Interiorization• To be constituted as symbolic, the sensory material that is
recorded in the mental operations would need to be recorded at a level of interiorization.
• Jason’s numerical concept of four served him in his partitioning activity, and it is what enabled him to proceed mentally without actually partitioning the three one-fourths in his visual field into four parts each. Jason could use his concept of four to disembed a composite unit of four from another composite unit containing four elements.
• Jason could produce the containing unit as a unit of units of units. That is, his concept of four was constructed at the third level of interiorization. As a consequence, he could distribute a composite unit of four across the elements of another composite unit of four.
Symbolic Thought in Action
• Jason used his concept of four in considering the stick partitioned into four equal parts.

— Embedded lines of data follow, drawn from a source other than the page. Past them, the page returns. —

(* ===== verification/Json.v ===== *)
(** JSON values as the program handles them: Python values that may or may not
    be JSON ([pyval]), the JSON values proper ([json]), their printed form
    ([dumps], Python's [json.dumps] with [ensure_ascii=False], sorted keys and
    compact separators) and the size of that form in UTF-8.

    A float is carried as the text [repr] gives it, which is also the text
    [json.dumps] prints, together with its finiteness. *)

From S2P Require Import Prelude.
From stdpp Require Import pretty.
Set Warnings "-register-all".
Open Scope Z_scope.

(** A dictionary key: a [str], or any other hashable value. *)
Inductive pykey : Type :=
  | KStr (key : string)
  | KOther.

(** A Python value handed to the JSON code.  [VOther] is a value of any type
    that is not a JSON type (a tuple, bytes, an object). *)
Inductive pyval : Type :=
  | VNone
  | VBool (b : bool)
  | VInt (z : Z)
  | VFloat (finite : bool) (repr : string)
  | VStr (s : string)
  | VList (items : list pyval)
  | VDict (items : list (pykey * pyval))
  | VOther.

Inductive json : Type :=
  | JNull
  | JBool (b : bool)
  | JInt (z : Z)
  | JFloat (repr : string)
  | JStr (s : string)
  | JList (items : list json)
  | JObj (members : list (string * json)).

(** The Python value [json.loads] builds for a JSON text. *)
Fixpoint loads (j : json) : pyval :=
  match j with
  | JNull => VNone
  | JBool b => VBool b
  | JInt z => VInt z
  | JFloat r => VFloat true r
  | JStr s => VStr s
  | JList l => VList (map loads l)
  | JObj kvs => VDict (map (λ p, (KStr p.1, loads p.2)) kvs)
  end.

(** ** Printing *)

Definition hex_digit (n : Z) : string :=
  String (Ascii.ascii_of_N (Z.to_N (if n <? 10 then 48 + n else 87 + n))) "".

Definition escape_char (c : ascii) : string :=
  let n := code c in
  if n =? 34 then "\" +:+ String c ""
  else if n =? 92 then "\\"
  else if n =? 10 then "\n"
  else if n =? 13 then "\r"
  else if n =? 9 then "\t"
  else if n =? 12 then "\f"
  else if n =? 8 then "\b"
  else if n <? 32 then "\u00" +:+ hex_digit (Z.shiftr n 4) +:+ hex_digit (Z.land n 15)
  else String c "".

Definition quote : string := String (Ascii.ascii_of_N 34) "".

Definition dumps_str (s : string) : string :=
  quote +:+ String.concat "" (map escape_char (chars s)) +:+ quote.

Fixpoint dumps (j : json) : string :=
  match j with
  | JNull => "null"
  | JBool b => if b then "true" else "false"
  | JInt z => pretty z
  | JFloat r => r
  | JStr s => dumps_str s
  | JList l => "[" +:+ String.concat "," (map dumps l) +:+ "]"
  | JObj kvs =>
      let printed := py_sorted key_leb (map (λ p, (p.1, dumps p.2)) kvs) in
      "{" +:+ String.concat ","
        (map (λ p, dumps_str p.1 +:+ ":" +:+ p.2) printed) +:+ "}"
  end.

(** Bytes of the UTF-8 form of a string of code points below 256. *)
Definition utf8_bytes (s : string) : Z :=
  foldr (λ c n, (if code c <? 128 then 1 else 2) + n) 0 (chars s).

(** ** Induction over nested values *)
Section json_induction.
Variable P : json → Prop.
Hypothesis HNull : P JNull.
Hypothesis HBool : ∀ b, P (JBool b).
Hypothesis HInt : ∀ z, P (JInt z).
Hypothesis HFloat : ∀ r, P (JFloat r).
Hypothesis HStr : ∀ s, P (JStr s).
Hypothesis HList : ∀ l, Forall P l → P (JList l).
Hypothesis HObj : ∀ kvs, Forall (λ p, P p.2) kvs → P (JObj kvs).

Fixpoint json_ind' (j : json) : P j :=
  match j with
  | JNull => HNull
  | JBool b => HBool b
  | JInt z => HInt z
  | JFloat r => HFloat r
  | JStr s => HStr s
  | JList l => HList l ((fix go l := match l return Forall P l with
      | [] => List.Forall_nil P
      | x :: l => List.Forall_cons P x l (json_ind' x) (go l) end) l)
  | JObj kvs => HObj kvs
      ((fix go l := match l return Forall (λ p : string * json, P p.2) l with
      | [] => List.Forall_nil _
      | x :: l => List.Forall_cons (λ p : string * json, P p.2) x l
                    (json_ind' x.2) (go l) end) kvs)
  end.
End json_induction.

Section pyval_induction.
Variable P : pyval → Prop.
Hypothesis HAtom : ∀ v,
  match v with VList _ | VDict _ => False | _ => True end → P v.
Hypothesis HList : ∀ l, Forall P l → P (VList l).
Hypothesis HDict : ∀ kvs, Forall (λ p, P p.2) kvs → P (VDict kvs).

Fixpoint pyval_ind' (v : pyval) : P v :=
  match v with
  | VList l => HList l ((fix go l := match l return Forall P l with
      | [] => List.Forall_nil P
      | x :: l => List.Forall_cons P x l (pyval_ind' x) (go l) end) l)
  | VDict kvs => HDict kvs
      ((fix go l := match l return Forall (λ p : pykey * pyval, P p.2) l with
      | [] => List.Forall_nil _
      | x :: l => List.Forall_cons (λ p : pykey * pyval, P p.2) x l
                    (pyval_ind' x.2) (go l) end) kvs)
  | VNone => HAtom VNone I
  | VBool b => HAtom (VBool b) I
  | VInt z => HAtom (VInt z) I
  | VFloat f r => HAtom (VFloat f r) I
  | VStr s => HAtom (VStr s) I
  | VOther => HAtom VOther I
  end.
End pyval_induction.

Fixpoint json_eqb (j k : json) {struct j} : bool :=
  match j, k with
  | JNull, JNull => true
  | JBool a, JBool b => Bool.eqb a b
  | JInt a, JInt b => a =? b
  | JFloat a, JFloat b => String.eqb a b
  | JStr a, JStr b => String.eqb a b
  | JList a, JList b =>
      (fix go a b := match a, b with
       | [], [] => true
       | x :: a, y :: b => json_eqb x y && go a b
       | _, _ => false end) a b
  | JObj a, JObj b =>
      (fix go a b := match a, b with
       | [], [] => true
       | x :: a, y :: b => String.eqb x.1 y.1 && json_eqb x.2 y.2 && go a b
       | _, _ => false end) a b
  | _, _ => false
  end.

Lemma json_eqb_eq j k : json_eqb j k = true ↔ j = k.
Proof.
  split.
  - revert k. induction j as [|b|z|r|s|l IH|kvs IH] using json_ind';
      intros [| | | | |l'|kvs']; cbn; try done.
    + by intros ->%Bool.eqb_prop.
    + by intros ->%Z.eqb_eq.
    + by intros ->%String.eqb_eq.
    + by intros ->%String.eqb_eq.
    + intros H. f_equal. revert l' H.
      induction IH as [|x l Hx _ IH]; intros [|y l']; try done.
      intros [H1 H2]%andb_true_iff. f_equal; eauto.
    + intros H. f_equal. revert kvs' H.
      induction IH as [|[a x] l Hx _ IH]; intros [|[b y] l']; cbn; try done.
      intros [[H1%String.eqb_eq H2]%andb_true_iff H3]%andb_true_iff.
      subst. f_equal; [f_equal|]; eauto.
  - intros <-. induction j as [|b|z|r|s|l IH|kvs IH] using json_ind'; cbn;
      rewrite ?String.eqb_refl, ?Z.eqb_refl; try done; [by destruct b| |].
    + induction IH as [|x l Hx _ IH]; [done|]. by rewrite Hx, IH.
    + induction IH as [|x l Hx _ IH]; [done|]. by rewrite String.eqb_refl, Hx, IH.
Qed.

#[export] Instance json_eq_dec : EqDecision json.
Proof.
  intros j k. destruct (json_eqb j k) eqn:H.
  - left. by apply json_eqb_eq.
  - right. intros Hjk. apply json_eqb_eq in Hjk. congruence.
Defined.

That these parts were not simply four separated perceptual unit items is indicated when he willfully united the one fourth of the stick Laura pulled out with the three fourths that he pulled out and regarded them as together comprising a whole stick. Jason was operating above the sensory plane and essentially didn’t need the material that was in his visual field in order to operate.
Symbolized Operations• The figurative material that Jason used to make a 4/4-
stick on which he operated further was symbolic in nature. It symbolized the operations he used to make the 4/4-stick, and the operations could be said to be embedded in the figurative material in that the figurative material was the result of operating.
• Moreover, we claim that partitioning one of these four parts into four parts symbolized partitioning each of the remaining three parts into four parts. This symbolic nature of operating apparently induced his reflective awareness of the products of operating without actually operating on sensory material.
The Algebraic Nature of Children’s Numerical Knowledge
• We construe children’s numerical knowledge as the schemes of acting and operating that are functioning reliably and effectively, and consider them, along with their symbolic aspects, the subject of our study of the algebraic nature of children’s numerical knowledge.